Obviously none of that is a huge deal, but neither is it the main issue, which unfortunately is IME more fundamental in terms of build and run: in short, it does work, you can do it, but the toolchain integration isn’t really there yet. It’s not totally clear which rebar plugin to use where, and it never really works straightforwardly in the way rebar3 ‘just works’ for Erlang-only projects, or mix ‘just works’ for an Elixir project. There’s always some slight mismatch between building in dev vs release, mac vs linux, local vs inside docker, getting mix set up in CI, whatever. It’s never anything totally consistent and someone else always got it working somewhere else, so you’ll always get someone saying “oh it must be your setup” - but really, it’s not, it’s just that Elixir wasn’t designed from the ground up to be interoperable with Erlang, only the other way round, and such interop that there is is kind of worked-around or retro-fitted, so it’s never going to ‘just work’ reliably everywhere.

It kind of works, and gets you tantalisingly close to being able to just pull in some neat piece of Elixir code, but in the 5 or 6 times over the last few years when I’ve tried again to see if it worked any better than previously because I wanted to use some cool Elixir library, every single time I’ve ended up giving up and either finding an erlang equivalent, or just writing my own version.

So for now, even ignoring ecto/phoenix etc (let alone wildly cool stuff like scenic that I’d love to use), I just assume it’s a no-go, and stick to straight erlang. Perfect example: the other day I wanted to do something TUI-ish and found ex_termbox which seems super handy and nicely put together, and I got it running, but using it in anger involved unwieldy #{'__struct__'}/cell mappings everywhere so that using it from erlang just feels clumsy and coding it takes longer than it should, so I ended up spending a day porting it to erlang. It’s probably more my obsessive tidiness than actual time efficiency dictating I should do that, but it feels a whole lot neater, and - more importantly - I now know I won’t ever have to mess around with mix and the problems likely associated with it, especially when working cross-platform.

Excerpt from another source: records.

(* ===== verification/Files.v ===== *)
(** * Files of a job: references and service order
    ([filesetup.c], [ioengines.c], [io_u.c])

    A file is opened once and closed when its last reference goes: one
    reference belongs to the opening, one to each unit that carries I/O for it.
    The descriptor, the reference count and the flags of [struct fio_file] and
    the file fields of [struct thread_data] are the state; what the engine's
    [open_file] and the system's [close] answer are arguments. *)
From S2P Require Import Prelude Flags Rand CFloat Dist.

Definition FIO_FILE_open : Z := flag 0.
Definition FIO_FILE_closing : Z := flag 1.
Definition FIO_FILE_done : Z := flag 3.

Record fio_file := File { fd : Z; references : Z; fflags : Z }.

Definition fio_file_open (f : fio_file) : bool := isset (fflags f) FIO_FILE_open.
Definition fio_file_closing (f : fio_file) : bool := isset (fflags f) FIO_FILE_closing.
Definition fio_file_done (f : fio_file) : bool := isset (fflags f) FIO_FILE_done.

Definition fio_file_set_open (f : fio_file) : fio_file :=
  File (fd f) (references f) (set_flags (fflags f) FIO_FILE_open).
Definition fio_file_clear_open (f : fio_file) : fio_file :=
  File (fd f) (references f) (clear_flags (fflags f) FIO_FILE_open).
Definition fio_file_set_closing (f : fio_file) : fio_file :=
  File (fd f) (references f) (set_flags (fflags f) FIO_FILE_closing).
Definition fio_file_clear_closing (f : fio_file) : fio_file :=
  File (fd f) (references f) (clear_flags (fflags f) FIO_FILE_closing).
Definition fio_file_set_done (f : fio_file) : fio_file :=
  File (fd f) (references f) (set_flags (fflags f) FIO_FILE_done).

Record files_td := FilesTd {
  files : list fio_file;
  nr_open_files : Z;
  nr_done_files : Z;
  next_file : Z;
  file_service_file : option Z;
  file_service_left : Z
}.

Definition put_files (s : files_td) (l : list fio_file) (nopen : Z) : files_td :=
  FilesTd l nopen (nr_done_files s) (next_file s) (file_service_file s) (file_service_left s).

(** The answers of the engine: [open_file] fails, or gives a descriptor; then
    the checks that follow it in [td_io_open_file] (no random I/O on a pipe,
    cache invalidation, [posix_fadvise], write hint, direct I/O) pass or not. *)
Inductive open_result := OpenFailed | Opened (new_fd : Z) (checks_ok : bool).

As much as I prefer and plan to stick with erlang, if your two main motivations are BEAM and Elixir libraries, you might be better off biting the bullet and going with Elixir. Personally I’d say it’s worth using erlang without worrying too much about Elixir because it’s smaller, simpler, and everything around OTP etc were designed for it and there’s none of the impedance mismatch that comes along with any kind of language interop. (Maybe gleam makes it much smoother, I haven’t dug deep into it.) On the flip side, if you really don’t like Elixir’s size and opinions but can’t do without some of its libraries, then even if it is fiddly, you can probably get it working for your scenario.

Best of luck either way :four_leaf_clover:

12 Likes

Build tools are a big pain point. Mix “just works” with both Elixir and Erlang, so if I need both in one project I tend to use Mix.

Same goes for Gleam, if I need Gleam and Mix in a project I’ll use Mix with a plugin that support Gleam. It has been quite challenging to get Elixir packages compiling outside of a Mix project.